JAKARTA - Pemerintah China menegaskan kini sudah mengaktifkan aturan bagi Garda Penjaga Pantai China (China Coast Guard) untuk menggunakan kekuatan persenjataan terhadap semua kapal asing yang menolak meninggalkan perairan Tiongkok.

"Peraturan ini dikeluarkan oleh Penjaga Pantai China untuk menegakkan peraturan Penjaga Pantai China, menstandardisasi prosedur penegakan hukum administratif penjaga pantai dan menegakkan ketertiban di laut dengan lebih baik," kata Juru Bicara Kementerian Luar Negeri China Lin Jian dalam konferensi pers rutin di Beijing, China pada Senin, dilansir dari ANTARA, Sabtu 18 Juni.

Undang-undang yang sudah diterbitkan sejak 2021 itu mengatur soal izin bagi penjaga pantai China yang dapat menembaki kapal asing, menghancurkan bangunan negara lain yang didirikan di atas terumbu karang yang diklaim milik China dan hak untuk memeriksa kapal asing di perairan yang disebut kepemilikan China.

"Peraturan tersebut konsisten dengan praktik universal. Mengenai isu-isu terkait Laut China Selatan, pemerintah berupaya menangani perbedaan dan perselisihan dengan baik melalui negosiasi dan konsultasi dengan negara-negara terkait, dan pada saat yang sama secara tegas menanggapi setiap pelanggaran dan tindakan provokatif di laut," tambah Lin Jian.

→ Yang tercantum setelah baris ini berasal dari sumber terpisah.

Lemma budget_drop b L l :
  holds b (l :: L) -> exists b', drop b l = Some b' /\ holds b' L.
Proof.
  intros H. destruct (budget_ranges b _ H) as (R1 & R2 & R3 & R4). pose proof (h_leases _ _ H) as Hl.
  apply Forall_cons in Hl as [[Hli Hlb] HL]. destruct (budget_nonneg L HL) as [Hni Hnb].
  pose proof (sum_nonneg _ _ Hni). pose proof (sum_nonneg _ _ Hnb).
  pose proof (sum_only_le _ L (owner l) Hni). pose proof (sum_only_le _ L (owner l) Hnb).
  pose proof (h_owner _ _ H (owner l)) as Ho. pose proof (R3 (owner l)) as Ro.
  rewrite !sum_only_cons in Ho, Ro. rewrite bool_decide_true in Ho, Ro by done.
  rewrite (proj2 (Z.ltb_lt _ _)) in Ho by lia. unfold drop. rewrite Ho. eexists. split; [done|]. cbn [items bytes rejected].
  pose proof (h_max _ _ H) as Hm. pose proof (h_owner_max _ _ H) as Hom. pose proof (h_limits _ _ H) as Hlim.
  rewrite (h_items _ _ H), (h_bytes _ _ H). rewrite sum_cons in R1, R2. rewrite !sum_cons in Hm. rewrite !sum_cons.
  rewrite !u64_sub_small by (unfold u64_max in *; lia).
  replace (w_items l + sum w_items L - w_items l) with (sum w_items L) by lia.
  replace (w_bytes l + sum w_bytes L - w_bytes l) with (sum w_bytes L) by lia.
  replace (w_items l + sum (only (owner l) w_items) L - w_items l) with (sum (only (owner l) w_items) L) by lia.
  replace (w_bytes l + sum (only (owner l) w_bytes) L - w_bytes l) with (sum (only (owner l) w_bytes) L) by lia.
  split; unfold with_state; simpl; try done; try lia.
  - intros o. pose proof (h_owner _ _ H o) as Hoo. rewrite !sum_only_cons in Hoo.
    destruct (decide (o = owner l)) as [->|Hne].
    + destruct ((sum (only (owner l) w_items) L =? 0) && (sum (only (owner l) w_bytes) L =? 0)) eqn:E; bool_to_prop.
      * rewrite lookup_delete_eq. rewrite (proj2 (Z.ltb_ge _ _)) by lia. done.
      * rewrite lookup_insert_eq. destruct (0 <? sum (only (owner l) w_items) L) eqn:E0; bool_to_prop; [done|].
        destruct (budget_owner_zero L (owner l) HL E0) as [E1 E2]. by rewrite E1, E2 in E.
    + rewrite bool_decide_false in Hoo by done. rewrite !Z.add_0_l in Hoo. rewrite <- Hoo.
      destruct (_ && _); by rewrite ?lookup_delete_ne, lookup_insert_ne by done.
  - intros o. specialize (Hom o). rewrite !sum_only_cons in Hom. case_bool_decide; lia.
Qed.
(** Replacing one lease's byte weight by [n], with the gauges moved by the same amount. *)
Lemma budget_reweigh b L l n :
  holds b (l :: L) -> 0 <= n ->
  n - w_bytes l + sum w_bytes (l :: L) <= l_bytes b ->
  n - w_bytes l + sum (only (owner l) w_bytes) (l :: L) <= l_owner_bytes b ->
  forall rej, holds (with_state b
      (mkState (mkGauge (sum w_items (l :: L)) (n + sum w_bytes L) rej)
         (<[owner l := mkGauge (sum (only (owner l) w_items) (l :: L)) (n + sum (only (owner l) w_bytes) L) 0]> (owners (state b)))))
    (mkLease (owner l) (w_items l) n :: L).
Proof.
  intros H Hn Hb Hob rej. pose proof (h_leases _ _ H) as Hl. apply Forall_cons in Hl as [[Hli _] HL].
  destruct (budget_nonneg L HL) as [Hni _]. pose proof (sum_only_le _ L (owner l) Hni).
  rewrite sum_only_cons, bool_decide_true in Hob by done. rewrite sum_cons in Hb.
  split; unfold with_state; simpl.
  - apply H.
  - by constructor.
  - by rewrite !sum_cons.
  - by rewrite sum_cons.
  - intros o. rewrite lookup_insert. rewrite !sum_only_cons. cbn [owner w_items w_bytes]. case_decide as E.
    + subst o. rewrite bool_decide_true by done. rewrite (proj2 (Z.ltb_lt _ _)) by lia. done.
    + rewrite bool_decide_false by done. rewrite !Z.add_0_l. pose proof (h_owner _ _ H o) as Ho.
      rewrite !sum_only_cons, bool_decide_false in Ho by done. by rewrite !Z.add_0_l in Ho.
  - pose proof (h_max _ _ H) as Hm. rewrite !sum_cons in *. cbn [w_items w_bytes]. lia.
  - intros o. pose proof (h_owner_max _ _ H o) as Hm. rewrite !sum_only_cons in *. cbn [owner w_items w_bytes].
    case_bool_decide; [subst|]; lia.
Qed.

Dalam penerapannya, Garda Penjaga Pantai China pada Senin (17/6) waktu setempat menuduh kapal pasokan Filipina mengabaikan peringatan dari dan mendekati kapal patroli Beijing secara tidak profesional sehingga menyebabkan tabrakan.

"Pada 17 Juni, satu kapal pemasok dan dua 'speed boat' Filipina, tanpa izin dari pemerintah China menyusup ke perairan dekat Ren'ai Jiao di Nansha Qundao untuk mengirim material, termasuk pekerja konstruksi, material ke kapal militer yang berlabuh secara ilegal di Ren'ai Jiao," ungkap Lin Jian.

Sehingga, Garda Penjaga Pantai China mengambil tindakan pengendalian yang diperlukan untuk menghentikan kapal-kapal Filipina sesuai dengan hukum.

"Manuver di tempat kejadian bersifat profesional, terkendali, dapat dibenarkan dan sah. Hal itu konsisten dengan praktik universal," tegas Lin Jian.

Pemerintah China mengklaim memiliki hak kedaulatan dan yurisdiksi atas kepulauan yang disebut "Nanhai Zhudao" di Laut China Selatan yaitu terdiri dari Dongsha Qundao, Xisha Qundao, Zhongsha Qundao dan Nansha Qundao atau lebih dikenal sebagai Kepulauan Pratas, Kepulauan Paracel, Kepulauan Spratly dan area Tepi Macclesfield.

Pulau karang itu disebut China dengan nama "Ren'ai Jiao", sedangkan oleh Filipina sebagai "Beting Ayungin" merupakan bagian dari Kepulauan Spratly yang disengketakan kedua negara, selain juga beberapa negara Asia Tenggara lainnya.

Laut China Selatan hingga saat ini masih menjadi titik panas permasalahan di kawasan karena China mengklaim hampir seluruh perairan di Laut China Selatan. Sejumlah negara anggota ASEAN yaitu Brunei Darussalam, Malaysia, Vietnam, dan Filipina juga mengklaim wilayah tersebut.

Filipina menempatkan kapal perang BRP Sierra Madre sebagai "markas terapung" bagi penjaga pantai Filipina di terumbu karang tersebut sejak 1999 dan mengirim orang untuk mengisi perbekalan di markas terapung tersebut.